Bourne suggested that a technology push combined with the market pull of an ETS could deliver steep emission reductions at low economic and political cost.
"It is always easier and cheaper to change than you think," he said.
The economists tended to reject this technological optimism, suggesting that the required structural changes would be more fundamental, while the regulatory interventions, such as mandatory renewable targets, would simply make it more costly for the ETS to complete the job.
Among the economists, National Institute of Economic and Industry Research's director Peter Brain was both a climate and an economic pessimist, suggesting that the International Panel on Climate Change would soon increase its estimates of global warming damage, including higher sea levels.

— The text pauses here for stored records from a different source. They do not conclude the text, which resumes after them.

(** * Universal sales dashboard (dashboard.py)

    A shallow embedding of the script's pipeline: file ingestion with
    delimiter detection, fuzzy column resolution ([find_best_column]),
    date and numeric cleaning, the sidebar and date filters, the
    sales-over-time aggregate and the CSV export.

    The script is glue around three packages (the [str] builtins,
    [rapidfuzz] and [pandas]) and the Streamlit runtime.  What the
    packages compute is kept abstract in the classes [Builtins],
    [RapidFuzz] and [Pandas]; the general theorems hold for every
    implementation of them.  Reference instances (Latin-1 lower-casing,
    the LCS similarity ratio, a decimal-literal parser, an ISO date
    parser, a line splitter) make every definition executable on concrete
    inputs. *)

From Stdlib Require Import List String Ascii Bool Arith NArith ZArith QArith Qpower Lia Lqa.
From Stdlib Require Import Sorting.Sorted Permutation.
Import ListNotations.

Set Implicit Arguments.

(* ================================================================== *)
(** * Part I: definitions                                              *)
(* ================================================================== *)

(** ** Exceptions and fallible computations *)

(** The Python exceptions the modelled code can raise. *)
Inductive exn : Type :=
| ValueError
| KeyError
| TypeError
| AttributeError
| DecodeFailure.

(** A computation either returns a value or raises. *)
Inductive result (A : Type) : Type :=
| Ok (a : A)
| Raise (e : exn).

Arguments Ok {A} a.
Arguments Raise {A} e.

Definition bind {A B : Type} (m : result A) (k : A -> result B) : result B :=
  match m with
  | Ok a => k a
  | Raise e => Raise e
  end.

Declare Scope result_scope.
Delimit Scope result_scope with result.
Notation "x <- m ;; k" := (bind m (fun x => k))
  (at level 61, m at next level, right associativity) : result_scope.
Local Open Scope result_scope.

(** ** Strings

    A [string] is a sequence of Latin-1 code points, one [ascii] per
    character: this is what [encoding='ISO-8859-1'] produces. *)

Definition char_code (c : ascii) : N := N_of_ascii c.

(** [s.replace(c, '')] for a one-character pattern: every occurrence of
    [c] is deleted. *)
Fixpoint remove_char (c : ascii) (s : string) : string :=
  match s with
  | EmptyString => EmptyString
  | String x s' =>
      if Ascii.eqb x c then remove_char c s' else String x (remove_char c s')
  end.

(** [str.isspace] on one Latin-1 character: TAB..CR, FS..US, space, NEL
    and the no-break space. *)
Definition py_isspace (c : ascii) : bool :=
  let n := char_code c in
  ((9 <=? n) && (n <=? 13) || (28 <=? n) && (n <=? 32)
   || (n =? 133) || (n =? 160))%N.

Fixpoint string_exists (p : ascii -> bool) (s : string) : bool :=
  match s with
  | EmptyString => false
  | String x s' => p x || string_exists p s'
  end.


Fixpoint lstrip (s : string) : string :=
  match s with
  | EmptyString => EmptyString
  | String x s' => if py_isspace x then lstrip s' else s
  end.

(** [rstrip] drops the trailing run of whitespace: a character is kept
    unless it and everything after it is whitespace. *)
Fixpoint rstrip (s : string) : string :=
  match s with
  | EmptyString => EmptyString
  | String x s' =>
      match rstrip s' with
      | EmptyString => if py_isspace x then EmptyString else String x EmptyString
      | r => String x r
      end
  end.

(** [s.strip()] *)
Definition strip (s : string) : string := rstrip (lstrip s).

Fixpoint rev_string_onto (s acc : string) : string :=
  match s with
  | EmptyString => acc
  | String x s' => rev_string_onto s' (String x acc)
  end.

(** [s.endswith(suffix)] *)
Definition endswith (s suffix : string) : bool :=
  String.prefix (rev_string_onto suffix EmptyString) (rev_string_onto s EmptyString).

(** [s.endswith((a, b, ...))]: true when one of the suffixes matches. *)
Definition endswith_any (s : string) (suffixes : list string) : bool :=
  existsb (endswith s) suffixes.

(** ** Python's [max]

    [max] keeps the first item and replaces it only by a strictly greater
    one, so the first maximal item wins; an empty argument raises
    [ValueError]. *)

Definition Qgt_bool (a b : Q) : bool := negb (Qle_bool a b).
(** X2.  "Show dependencies" highlights the node, the sources of the edges
    that end in it and the keys of those edges, and "show dependents" the
    node, the targets of the edges that start in it and their keys; neither
    changes the selection. *)
Theorem show_dependencies_and_dependents (node : Node.t) (st : GraphState) :
  let deps := handleShowDependencies processedData node st in
  let dpts := handleShowDependents processedData node st in
  (∀ k, k ∈ HighlightedPath.nodes (highlightedPath deps) ↔
        k = Node.id node ∨
        ∃ edge, edge ∈ GraphData.edges processedData ∧
                Edge.target edge = Node.id node ∧ k = Edge.source edge) ∧
  (∀ k, k ∈ HighlightedPath.edges (highlightedPath deps) ↔
        ∃ edge, edge ∈ GraphData.edges processedData ∧
                Edge.target edge = Node.id node ∧ k = Edge.key edge) ∧
  (∀ k, k ∈ HighlightedPath.nodes (highlightedPath dpts) ↔
        k = Node.id node ∨
        ∃ edge, edge ∈ GraphData.edges processedData ∧
                Edge.source edge = Node.id node ∧ k = Edge.target edge) ∧
  (∀ k, k ∈ HighlightedPath.edges (highlightedPath dpts) ↔
        ∃ edge, edge ∈ GraphData.edges processedData ∧
                Edge.source edge = Node.id node ∧ k = Edge.key edge) ∧
  selectedNode deps = selectedNode st ∧
  selectedNode dpts = selectedNode st.
Proof.
  cbn zeta.
  destruct (incoming_spec (Node.id node)) as (Hin & Hine & _).
  destruct (outgoing_spec (Node.id node)) as (Hout & Houte & _).
  rewrite handleShowDependencies_path, handleShowDependents_path. simpl.
  split; [| split; [| split; [| split; [| split]]]].
  - intros k. rewrite JSSetFacts.elem_of_of_list, elem_of_cons, Hin. reflexivity.
  - exact Hine.
  - intros k. rewrite JSSetFacts.elem_of_of_list, elem_of_cons, Hout. reflexivity.
  - exact Houte.
  - unfold handleShowDependencies. destruct (incoming _ _). reflexivity.
  - unfold handleShowDependents. destruct (outgoing _ _). reflexivity.
Qed.

(** X3.  The neighbourhood that a click highlights is the union of what
    "show dependencies" and "show dependents" highlight, for the nodes and
    for the edge keys. *)
Theorem neighbourhood_is_dependencies_and_dependents (node : Node.t) (st : GraphState) :
  let click := highlightedPath (handleNodeClick processedData node st) in
  let deps := highlightedPath (handleShowDependencies processedData node st) in
  let dpts := highlightedPath (handleShowDependents processedData node st) in
  (∀ k, k ∈ HighlightedPath.nodes click ↔
        k ∈ HighlightedPath.nodes deps ∨ k ∈ HighlightedPath.nodes dpts) ∧
  (∀ k, k ∈ HighlightedPath.edges click ↔
        k ∈ HighlightedPath.edges deps ∨ k ∈ HighlightedPath.edges dpts).
Proof.
  cbn zeta.
  destruct (findConnectedNodes_spec (Node.id node)) as (Hcn & Hce).
  destruct (incoming_spec (Node.id node)) as (Hin & Hine & _).
  destruct (outgoing_spec (Node.id node)) as (Hout & Houte & _).
  rewrite handleShowDependencies_path, handleShowDependents_path.
  unfold handleNodeClick. simpl. unfold touches in *. split; intros k.
  - rewrite Hcn, !JSSetFacts.elem_of_of_list, !elem_of_cons, Hin, Hout. split.
    + intros [-> | (edge & He & [Hs | Ht] & [-> | ->])]; eauto 8.
    + intros [[-> | (edge & He & Ht & ->)] | [-> | (edge & He & Hs & ->)]]; eauto 8.
  - rewrite Hce, Hine, Houte. split.
    + intros (edge & He & [Hs | Ht] & ->); eauto 8.
    + intros [(edge & He & Ht & ->) | (edge & He & Hs & ->)]; eauto 8.
Qed.
End HighlightFacts.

That would require much more severe targets for carbon reduction. "It's pretty dire," he said.
Brain's alarming code-red emission cuts of up to 80 per cent by 2040 came with an estimated $1 trillion Australian price tag, divided equally between investment in renewables, industry adaptation and other carbon-reducing infrastructure. His modelling estimated that during the 25 years from 2015 this bill would halve the forecast annual growth in per capita living standards of 1.5-2.0 per cent. That's an order of magnitude that could wipe out the gains from a decade or more of economic reforms.
Given the political system is a long way from accepting this amount of economic pain, the most intriguing signpost at the Hayman Island retreat came from Warwick McKibbin, the Australian National University professor whose internationally recognised economic model will underpin Treasury estimates of the costs of cutting carbon emissions.

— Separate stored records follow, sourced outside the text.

(** C4: when [quit] is set by the time step k of an iteration is over (the
    commands [pre] are the steps up to k, and [quit] reads true once they are
    past), no later step of the iteration is carried out, and no further
    iteration begins: the rest of the step list and all the remaining loops
    leave the thread as it was after step k.  [quit] is read before every
    step and before every iteration, and nowhere else: a step whose check
    has passed is carried out whole, with all its events, whatever happens
    to [quit] meanwhile, and so is the announcement of an iteration. *)
Theorem cancel_between_steps (e : Env) (n : Z) (pre post : list Command)
    (later : list Z) (t t_k : Thread)
    (Hpre : for_each pre (run_command e) t = (Value tt, t_k))
    (Hquit : stopped e (length (past t_k)) = true) :
  for_each (pre ++ post) (run_command e) t = (Value tt, t_k) /\
  for_each later (run_loop e n (pre ++ post)) t_k = (Value tt, t_k) /\
  (forall command t0,
     run_command e command t0 =
       if stopped e (length (past t0)) then (Value tt, t0)
       else (if raises (fst (fst command)) then Raised else Value tt,
             extend t0 (command_events e (length (past t0)) command))) /\
  (forall commands i t0,
     run_loop e n commands i t0 =
       if stopped e (length (past t0)) then (Value tt, t0)
       else for_each commands (run_command e)
              (extend t0 [emit (log_msg (loop_line e (length (past t0)) i n))])).
Proof.
  split; [|split; [|split]].
  - rewrite for_each_app, Hpre. now apply for_each_stopped.
  - now apply loops_stopped.
  - intros command t0. destruct (stopped e (length (past t0))) eqn:H.
    + now apply run_command_stopped.
    + now apply run_command_carried_out.
  - intros commands i t0. destruct (stopped e (length (past t0))) eqn:H.
    + now apply run_loop_stopped.
    + now apply run_loop_started.
Qed.

(** Stop pressed during the third step of the first loop: the step is
    carried out, the fifteen steps after it and the second loop are not. *)
Lemma cancel_between_steps_witness :
  for_each (firstn 3 (sequence 5)) (run_command stop_in_third_step)
    first_loop_announced = (Value tt, third_step_done) /\
  stopped stop_in_third_step (length (past third_step_done)) = true /\
  for_each (firstn 3 (sequence 5) ++ skipn 3 (sequence 5))
    (run_command stop_in_third_step) first_loop_announced
    = (Value tt, third_step_done) /\
  for_each [1] (run_loop stop_in_third_step 2
                  (firstn 3 (sequence 5) ++ skipn 3 (sequence 5))) third_step_done
    = (Value tt, third_step_done).
Proof.
  assert (Hpre : for_each (firstn 3 (sequence 5)) (run_command stop_in_third_step)
                   first_loop_announced = (Value tt, third_step_done))
    by (vm_compute; reflexivity).
  assert (Hquit : stopped stop_in_third_step (length (past third_step_done)) = true)
    by (vm_compute; reflexivity).
  split; [exact Hpre|]. split; [exact Hquit|].
  pose proof (cancel_between_steps stop_in_third_step 2
                (firstn 3 (sequence 5)) (skipn 3 (sequence 5)) [1]
                first_loop_announced third_step_done Hpre Hquit) as H.
  exact (conj (proj1 H) (proj1 (proj2 H))).
Defined.

Lemma run_gate_passed e d1 v1 d2 v2 d3 v3 d4 v4 :
  all_closed (status e) = true ->
  ans_log_file e = Some (d1, v1) -> truthy_str v1 = true ->
  ans_sample_name e = Some (d2, v2) -> truthy_str v2 = true ->
  ans_seq_int e = Some (d3, v3) -> truthy_reply v3 = true ->
  ans_loop_count e = Some (d4, v4) -> truthy_reply v4 = true ->
  run e init = run_sequence e (gate_passed d1 v1 d2 v2 d3 v3 d4 v4).
Proof.
  intros Hclosed H1 T1 H2 T2 H3 T3 H4 T4.
  rewrite (run_closed e Hclosed).
  rewrite gate_block by reflexivity. rewrite H1, T1.
  rewrite gate_block by reflexivity. rewrite H2, T2.
  rewrite gate_block by reflexivity. rewrite H3, T3.
  rewrite gate_block by reflexivity. rewrite H4, T4.
  f_equal.
  unfold gate_passed, store_loop_count, store_seq_int, store_sample_name,
    store_log_file, extend, init.
  cbn [past app log_file sample_name seq_int loop_count seq].
  rewrite <- ?app_assoc. reflexivity.
Qed.

(** ** The end of a run (C5) *)

(** Commands none of which raises are carried out to the end. *)
Lemma for_each_commands_returns e commands t :
  forallb (fun c : Command => negb (raises (fst (fst c)))) commands = true ->
  exists l, for_each commands (run_command e) t = (Value tt, extend t l).
Proof.
  revert t; induction commands as [|c commands IH]; intros t H; simpl.
  - exists []. unfold ret. now rewrite extend_nil.
  - simpl in H. apply andb_true_iff in H as [Hc H].
    unfold bind. destruct (stopped e (length (past t))) eqn:Hs.
    + rewrite run_command_stopped by exact Hs. now apply IH.
    + rewrite run_command_carried_out by exact Hs.
      apply negb_true_iff in Hc. rewrite Hc.
      destruct (IH (extend t (command_events e (length (past t)) c)) H) as [l Hl].
      rewrite Hl, extend_extend. eauto.
Qed.

Lemma loops_return e n commands later t :
  forallb (fun c : Command => negb (raises (fst (fst c)))) commands = true ->
  exists l, for_each later (run_loop e n commands) t = (Value tt, extend t l).
Proof.
  intros H. revert t; induction later as [|i later IH]; intros t; simpl.
  - exists []. unfold ret. now rewrite extend_nil.
  - unfold bind. destruct (stopped e (length (past t))) eqn:Hs.
    + rewrite run_loop_stopped by exact Hs. apply IH.
    + rewrite run_loop_started by exact Hs.
      destruct (for_each_commands_returns e commands
                  (extend t [emit (log_msg (loop_line e (length (past t)) i n))]) H)
        as [l Hl].
      rewrite Hl, extend_extend.
      destruct (IH (extend t ([emit (log_msg (loop_line e (length (past t)) i n))] ++ l)))
        as [l' Hl'].
      rewrite Hl', extend_extend. eauto.
Qed.

Lemma sequence_never_raises z :
  0 <= z ->
  forallb (fun c : Command => negb (raises (fst (fst c)))) (sequence z) = true.
Proof.
  intros Hz. assert (H : (z <? 0) = false) by now apply Z.ltb_ge.
  cbn. rewrite H. reflexivity.
Qed.

(** C5, as stated, fails: the run below passes the precondition check and
    the four parameters, and ends by cancellation (Stop during the third
    step); its log lines are the loop announcement and three steps, and no
    terminal message. *)
Lemma cancelled_run_logs_no_finished :
  all_closed (status stop_in_third_step) = true /\
  fst (outcome stop_in_third_step) = Value tt /\
  log_lines (snd (outcome stop_in_third_step)) =
    [ "2024-05-01 12:00:00 : starting sequence loop 1 of 2";
      "2024-05-01 12:00:00 : sequence starting ...";
      "2024-05-01 12:00:00 : opening valve 2";
      "2024-05-01 12:00:00 : opening valve 3" ].
Proof. repeat split. Qed.

(** C5, amended: a run that passes the precondition check and the four
    parameters (with a positive step interval) carries out its loops and
    returns; when [quit] is not set at the end of the loops it then logs the
    line "finished" and emits [toggle_run], and when [quit] is set (the run
    was cancelled) it performs nothing more: no terminal message is
    logged. *)
Theorem finished_unless_cancelled (e : Env) (d1 d2 d3 d4 : nat) (v1 v2 : string)
    (z n : Z)
    (Hclosed : all_closed (status e) = true)
    (H1 : ans_log_file e = Some (d1, v1)) (T1 : truthy_str v1 = true)
    (H2 : ans_sample_name e = Some (d2, v2)) (T2 : truthy_str v2 = true)
    (H3 : ans_seq_int e = Some (d3, number z)) (T3 : 0 < z)
    (H4 : ans_loop_count e = Some (d4, number n)) (T4 : n <> 0) :
  exists t1 : Thread,
    (set_sequence ;; for_each (range n) (run_loop e n (sequence z)))
      (gate_passed d1 v1 d2 v2 d3 (number z) d4 (number n)) = (Value tt, t1) /\
    run e init =
      (Value tt,
       if stopped e (length (past t1)) then t1
       else extend t1 [ emit (log_msg (clock e (length (past t1)) ++ " : finished"));
                        emit (toggle_run true) ]) /\
    (stop_after e = None -> stopped e (length (past t1)) = false).
Proof.
  assert (T3' : truthy_reply (number z) = true).
  { cbn. apply negb_true_iff, Z.eqb_neq. lia. }
  assert (T4' : truthy_reply (number n) = true).
  { cbn. now apply negb_true_iff, Z.eqb_neq. }
  pose proof (run_gate_passed e d1 v1 d2 v2 d3 (number z) d4 (number n)
                Hclosed H1 T1 H2 T2 H3 T3' H4 T4') as Hrun.
  pose (tg := gate_passed d1 v1 d2 v2 d3 (number z) d4 (number n)).
  assert (Hset : set_sequence tg =
            (Value tt, mkThread (past tg) (log_file tg) (sample_name tg)
                         (seq_int tg) (loop_count tg) (Some (sequence z))))
    by reflexivity.
  destruct (loops_return e n (sequence z) (range n)
              (mkThread (past tg) (log_file tg) (sample_name tg) (seq_int tg)
                        (loop_count tg) (Some (sequence z))))
    as [l Hl]; [apply sequence_never_raises; lia|].
  eexists. split; [|split].
  - fold tg. unfold bind. rewrite Hset. exact Hl.
  - rewrite Hrun. fold tg. unfold run_sequence. unfold bind at 1. rewrite Hset.
    unfold bind at 1. unfold get at 1. cbn [loop_count tg gate_passed].
    unfold bind at 1. unfold get at 1. cbn [seq].
    unfold bind at 1. cbn [past log_file sample_name seq_int loop_count tg gate_passed] in Hl.
    cbn [past log_file sample_name seq_int loop_count tg gate_passed].
    rewrite Hl.
    fold (closing "finished"). rewrite closing_spec. unfold closing_events.
    destruct (stopped e _); [now rewrite extend_nil|reflexivity].
  - intros Hs. unfold stopped. now rewrite Hs.
Qed.
(** * EcoConsumptionTracker: a shallow embedding of [main.py]

    The tracker keeps one dictionary [self.data] (category name to list of
    records), reads it from and writes it to [consumption_data.json] with
    Python's [json] module, appends dated records, and prints a report.

    Layout of this file:
    - text and numbers as the program sees them;
    - JSON documents, Python's dictionary operations on them;
    - the [json] encoder ([indent=4]) and decoder the program calls;
    - the tracker state and its methods, one definition per method;
    - the list objects behind the dictionary;
    - the data model of the specification;
    - the properties of the methods, then the same on concrete runs.

    The menu loop [main] only reads the keyboard and calls the methods; it
    is not part of this development. *)

From Stdlib Require Import List NArith ZArith String Ascii Bool Lia.
Import ListNotations.

Local Open Scope N_scope.

(** ** Text

    A Python [str] is a sequence of code points. *)

Definition text : Type := list N.

Definition str (s : string) : text := map N_of_ascii (list_ascii_of_string s).

Fixpoint text_eqb (a b : text) : bool :=
  match a, b with
  | [], [] => true
  | x :: a', y :: b' => (x =? y) && text_eqb a' b'
  | _, _ => false
  end.

(** [s.startswith(p)], giving what follows the prefix. *)
Fixpoint strip_prefix (p s : text) : option text :=
  match p, s with
  | [], _ => Some s
  | x :: p', y :: s' => if x =? y then strip_prefix p' s' else None
  | _ :: _, [] => None
  end.

(** [str.capitalize] on ASCII letters: the first letter in upper case, the
    others in lower case. *)
Definition ascii_upper (c : N) : N :=
  if (97 <=? c) && (c <=? 122) then c - 32 else c.

Definition ascii_lower (c : N) : N :=
  if (65 <=? c) && (c <=? 90) then c + 32 else c.

Definition ascii_capitalize (s : text) : text :=
  match s with
  | [] => []
  | c :: r => ascii_upper c :: map ascii_lower r
  end.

McKibbin pointed to the little-acknowledged estimate in Ross Garnaut's report that the cost of doing nothing to combat climate change could add up to 2 per cent to 3 per cent of gross domestic product in 100 years or so. The question was whether the forthcoming official estimates of the cost of cutting emissions by a suggested amount would be much less than the cost of doing nothing; that is, of accepting climate change. "It is not as clear-cut as this audience is suggesting," McKibbin said.
While the Rudd Government is unlikely to start playing down the threat of global warming, it will want to dampen expectations about how quickly and deeply Australia should try to cut its carbon emissions, at least until the rest of the world is on board.